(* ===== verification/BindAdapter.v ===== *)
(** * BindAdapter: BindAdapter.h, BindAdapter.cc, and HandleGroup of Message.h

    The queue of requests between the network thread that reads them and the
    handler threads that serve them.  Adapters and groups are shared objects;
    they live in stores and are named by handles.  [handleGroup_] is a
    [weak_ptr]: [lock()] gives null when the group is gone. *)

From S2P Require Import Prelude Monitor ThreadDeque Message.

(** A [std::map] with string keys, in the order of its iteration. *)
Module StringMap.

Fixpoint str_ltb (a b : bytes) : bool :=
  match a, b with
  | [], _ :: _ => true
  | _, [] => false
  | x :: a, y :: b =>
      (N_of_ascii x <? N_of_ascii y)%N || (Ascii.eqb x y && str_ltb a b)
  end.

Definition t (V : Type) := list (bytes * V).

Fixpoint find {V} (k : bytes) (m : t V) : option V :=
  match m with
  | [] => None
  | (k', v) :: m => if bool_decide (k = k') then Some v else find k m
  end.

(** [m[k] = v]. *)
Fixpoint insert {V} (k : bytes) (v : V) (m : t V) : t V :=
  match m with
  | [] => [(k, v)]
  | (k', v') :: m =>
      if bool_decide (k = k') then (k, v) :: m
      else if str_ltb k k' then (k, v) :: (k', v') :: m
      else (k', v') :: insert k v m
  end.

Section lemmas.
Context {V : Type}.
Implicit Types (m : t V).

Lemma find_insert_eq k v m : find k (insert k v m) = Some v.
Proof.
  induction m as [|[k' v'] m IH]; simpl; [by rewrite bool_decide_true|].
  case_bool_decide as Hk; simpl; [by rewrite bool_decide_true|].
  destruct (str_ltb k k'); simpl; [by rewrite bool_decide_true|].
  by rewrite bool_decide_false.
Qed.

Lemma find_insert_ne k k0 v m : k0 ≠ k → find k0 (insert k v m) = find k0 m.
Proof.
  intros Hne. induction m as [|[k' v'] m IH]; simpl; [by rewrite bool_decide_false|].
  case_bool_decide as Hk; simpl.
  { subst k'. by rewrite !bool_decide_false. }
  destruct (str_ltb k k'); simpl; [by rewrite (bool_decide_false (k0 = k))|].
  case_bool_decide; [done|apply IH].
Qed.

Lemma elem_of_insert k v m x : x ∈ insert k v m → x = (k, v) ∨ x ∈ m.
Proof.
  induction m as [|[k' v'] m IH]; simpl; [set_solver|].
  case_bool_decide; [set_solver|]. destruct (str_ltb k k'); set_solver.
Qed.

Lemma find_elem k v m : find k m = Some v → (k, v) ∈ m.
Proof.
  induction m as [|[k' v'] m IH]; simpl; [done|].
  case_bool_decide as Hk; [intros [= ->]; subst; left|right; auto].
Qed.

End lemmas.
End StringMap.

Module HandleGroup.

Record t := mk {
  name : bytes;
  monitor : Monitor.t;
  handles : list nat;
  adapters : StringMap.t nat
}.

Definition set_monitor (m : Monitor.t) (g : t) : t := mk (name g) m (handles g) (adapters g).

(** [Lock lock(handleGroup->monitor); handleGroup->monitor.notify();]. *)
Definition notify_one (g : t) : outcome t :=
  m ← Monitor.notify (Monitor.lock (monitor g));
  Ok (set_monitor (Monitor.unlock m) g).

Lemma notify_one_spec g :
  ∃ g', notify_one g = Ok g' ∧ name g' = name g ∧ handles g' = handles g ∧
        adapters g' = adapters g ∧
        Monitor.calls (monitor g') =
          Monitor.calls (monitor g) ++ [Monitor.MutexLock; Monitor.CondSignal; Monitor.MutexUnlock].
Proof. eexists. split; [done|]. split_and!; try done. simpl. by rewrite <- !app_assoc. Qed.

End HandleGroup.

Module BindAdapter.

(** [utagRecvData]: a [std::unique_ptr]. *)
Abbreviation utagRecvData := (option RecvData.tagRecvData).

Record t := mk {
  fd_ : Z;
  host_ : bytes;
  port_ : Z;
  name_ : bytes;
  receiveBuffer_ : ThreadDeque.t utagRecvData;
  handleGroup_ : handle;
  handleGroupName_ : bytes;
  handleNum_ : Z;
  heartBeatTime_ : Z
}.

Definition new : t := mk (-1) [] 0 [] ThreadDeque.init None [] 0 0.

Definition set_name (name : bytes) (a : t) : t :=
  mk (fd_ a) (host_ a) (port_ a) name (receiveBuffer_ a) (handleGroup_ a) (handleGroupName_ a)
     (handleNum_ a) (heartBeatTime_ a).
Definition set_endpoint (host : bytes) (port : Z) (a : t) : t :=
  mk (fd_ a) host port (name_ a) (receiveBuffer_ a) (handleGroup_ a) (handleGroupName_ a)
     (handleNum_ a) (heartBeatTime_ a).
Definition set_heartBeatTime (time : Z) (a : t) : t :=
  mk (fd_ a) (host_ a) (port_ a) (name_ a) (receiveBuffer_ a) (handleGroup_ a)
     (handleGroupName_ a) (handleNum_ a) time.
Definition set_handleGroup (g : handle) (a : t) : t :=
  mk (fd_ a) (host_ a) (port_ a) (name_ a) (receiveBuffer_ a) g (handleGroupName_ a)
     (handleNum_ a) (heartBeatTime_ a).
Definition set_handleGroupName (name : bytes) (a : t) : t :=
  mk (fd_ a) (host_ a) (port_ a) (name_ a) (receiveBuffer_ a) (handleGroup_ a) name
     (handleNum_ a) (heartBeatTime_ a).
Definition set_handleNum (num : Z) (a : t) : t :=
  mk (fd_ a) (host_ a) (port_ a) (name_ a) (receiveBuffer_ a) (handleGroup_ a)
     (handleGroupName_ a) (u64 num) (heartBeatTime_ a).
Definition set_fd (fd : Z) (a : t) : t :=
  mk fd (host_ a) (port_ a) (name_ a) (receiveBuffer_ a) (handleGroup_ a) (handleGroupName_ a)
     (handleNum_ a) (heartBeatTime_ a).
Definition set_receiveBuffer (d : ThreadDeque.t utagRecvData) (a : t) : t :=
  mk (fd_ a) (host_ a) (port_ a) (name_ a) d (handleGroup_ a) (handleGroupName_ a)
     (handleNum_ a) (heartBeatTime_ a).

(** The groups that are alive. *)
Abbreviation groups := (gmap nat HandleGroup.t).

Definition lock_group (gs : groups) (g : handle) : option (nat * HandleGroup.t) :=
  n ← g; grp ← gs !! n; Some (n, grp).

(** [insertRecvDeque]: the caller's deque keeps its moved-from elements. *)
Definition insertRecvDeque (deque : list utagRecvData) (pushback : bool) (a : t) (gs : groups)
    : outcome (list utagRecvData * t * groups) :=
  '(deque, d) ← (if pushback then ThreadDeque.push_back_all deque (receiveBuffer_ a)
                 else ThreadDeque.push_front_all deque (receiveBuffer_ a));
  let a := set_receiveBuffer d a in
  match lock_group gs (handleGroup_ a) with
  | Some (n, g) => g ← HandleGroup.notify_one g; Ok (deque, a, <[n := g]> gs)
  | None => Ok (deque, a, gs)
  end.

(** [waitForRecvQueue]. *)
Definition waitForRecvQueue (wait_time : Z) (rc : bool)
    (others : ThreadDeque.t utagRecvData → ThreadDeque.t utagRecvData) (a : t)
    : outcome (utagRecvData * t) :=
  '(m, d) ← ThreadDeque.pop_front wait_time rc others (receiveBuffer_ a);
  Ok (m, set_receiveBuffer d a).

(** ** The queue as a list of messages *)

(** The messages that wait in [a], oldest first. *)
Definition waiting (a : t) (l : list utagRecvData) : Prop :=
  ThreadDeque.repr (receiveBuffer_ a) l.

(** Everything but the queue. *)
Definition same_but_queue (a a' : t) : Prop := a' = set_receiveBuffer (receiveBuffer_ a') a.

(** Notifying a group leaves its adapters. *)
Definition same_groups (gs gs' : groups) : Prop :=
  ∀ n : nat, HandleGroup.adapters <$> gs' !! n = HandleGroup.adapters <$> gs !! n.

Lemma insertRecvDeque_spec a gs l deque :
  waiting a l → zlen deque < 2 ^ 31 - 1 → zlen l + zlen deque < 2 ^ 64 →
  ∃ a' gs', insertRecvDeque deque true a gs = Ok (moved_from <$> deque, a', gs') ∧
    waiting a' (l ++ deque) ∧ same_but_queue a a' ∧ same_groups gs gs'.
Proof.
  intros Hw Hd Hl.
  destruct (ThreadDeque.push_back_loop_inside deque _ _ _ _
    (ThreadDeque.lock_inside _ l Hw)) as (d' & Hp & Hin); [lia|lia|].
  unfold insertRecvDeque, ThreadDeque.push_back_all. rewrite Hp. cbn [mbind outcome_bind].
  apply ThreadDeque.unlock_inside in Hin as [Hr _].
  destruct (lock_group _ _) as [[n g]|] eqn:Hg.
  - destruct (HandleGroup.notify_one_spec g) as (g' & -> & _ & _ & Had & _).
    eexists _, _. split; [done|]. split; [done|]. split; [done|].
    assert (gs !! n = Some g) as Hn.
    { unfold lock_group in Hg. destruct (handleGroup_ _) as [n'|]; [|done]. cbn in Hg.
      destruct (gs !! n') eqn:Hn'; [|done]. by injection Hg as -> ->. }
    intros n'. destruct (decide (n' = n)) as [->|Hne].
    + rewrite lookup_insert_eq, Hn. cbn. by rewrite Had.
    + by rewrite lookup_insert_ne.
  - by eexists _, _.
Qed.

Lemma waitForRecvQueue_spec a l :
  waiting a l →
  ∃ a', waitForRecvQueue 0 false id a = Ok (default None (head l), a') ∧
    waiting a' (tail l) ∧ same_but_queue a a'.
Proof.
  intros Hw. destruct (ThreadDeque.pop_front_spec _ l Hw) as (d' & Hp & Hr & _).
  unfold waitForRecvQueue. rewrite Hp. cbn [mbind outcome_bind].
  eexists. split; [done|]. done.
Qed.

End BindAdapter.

* _TASK_
Write the lines again exactly, from the first line of the material above to the line that includes "subst k'. by", both included. Leave out all the rest.

* _EXERCISE RESPONSE_
(* ===== verification/BindAdapter.v ===== *)
(** * BindAdapter: BindAdapter.h, BindAdapter.cc, and HandleGroup of Message.h

    The queue of requests between the network thread that reads them and the
    handler threads that serve them.  Adapters and groups are shared objects;
    they live in stores and are named by handles.  [handleGroup_] is a
    [weak_ptr]: [lock()] gives null when the group is gone. *)

From S2P Require Import Prelude Monitor ThreadDeque Message.

(** A [std::map] with string keys, in the order of its iteration. *)
Module StringMap.

Fixpoint str_ltb (a b : bytes) : bool :=
  match a, b with
  | [], _ :: _ => true
  | _, [] => false
  | x :: a, y :: b =>
      (N_of_ascii x <? N_of_ascii y)%N || (Ascii.eqb x y && str_ltb a b)
  end.

Definition t (V : Type) := list (bytes * V).

Fixpoint find {V} (k : bytes) (m : t V) : option V :=
  match m with
  | [] => None
  | (k', v) :: m => if bool_decide (k = k') then Some v else find k m
  end.

(** [m[k] = v]. *)
Fixpoint insert {V} (k : bytes) (v : V) (m : t V) : t V :=
  match m with
  | [] => [(k, v)]
  | (k', v') :: m =>
      if bool_decide (k = k') then (k, v) :: m
      else if str_ltb k k' then (k, v) :: (k', v') :: m
      else (k', v') :: insert k v m
  end.

Section lemmas.
Context {V : Type}.
Implicit Types (m : t V).

Lemma find_insert_eq k v m : find k (insert k v m) = Some v.
Proof.
  induction m as [|[k' v'] m IH]; simpl; [by rewrite bool_decide_true|].
  case_bool_decide as Hk; simpl; [by rewrite bool_decide_true|].
  destruct (str_ltb k k'); simpl; [by rewrite bool_decide_true|].
  by rewrite bool_decide_false.
Qed.

Lemma find_insert_ne k k0 v m : k0 ≠ k → find k0 (insert k v m) = find k0 m.
Proof.
  intros Hne. induction m as [|[k' v'] m IH]; simpl; [by rewrite bool_decide_false|].
  case_bool_decide as Hk; simpl.
  { subst k'. by rewrite !bool_decide_false. }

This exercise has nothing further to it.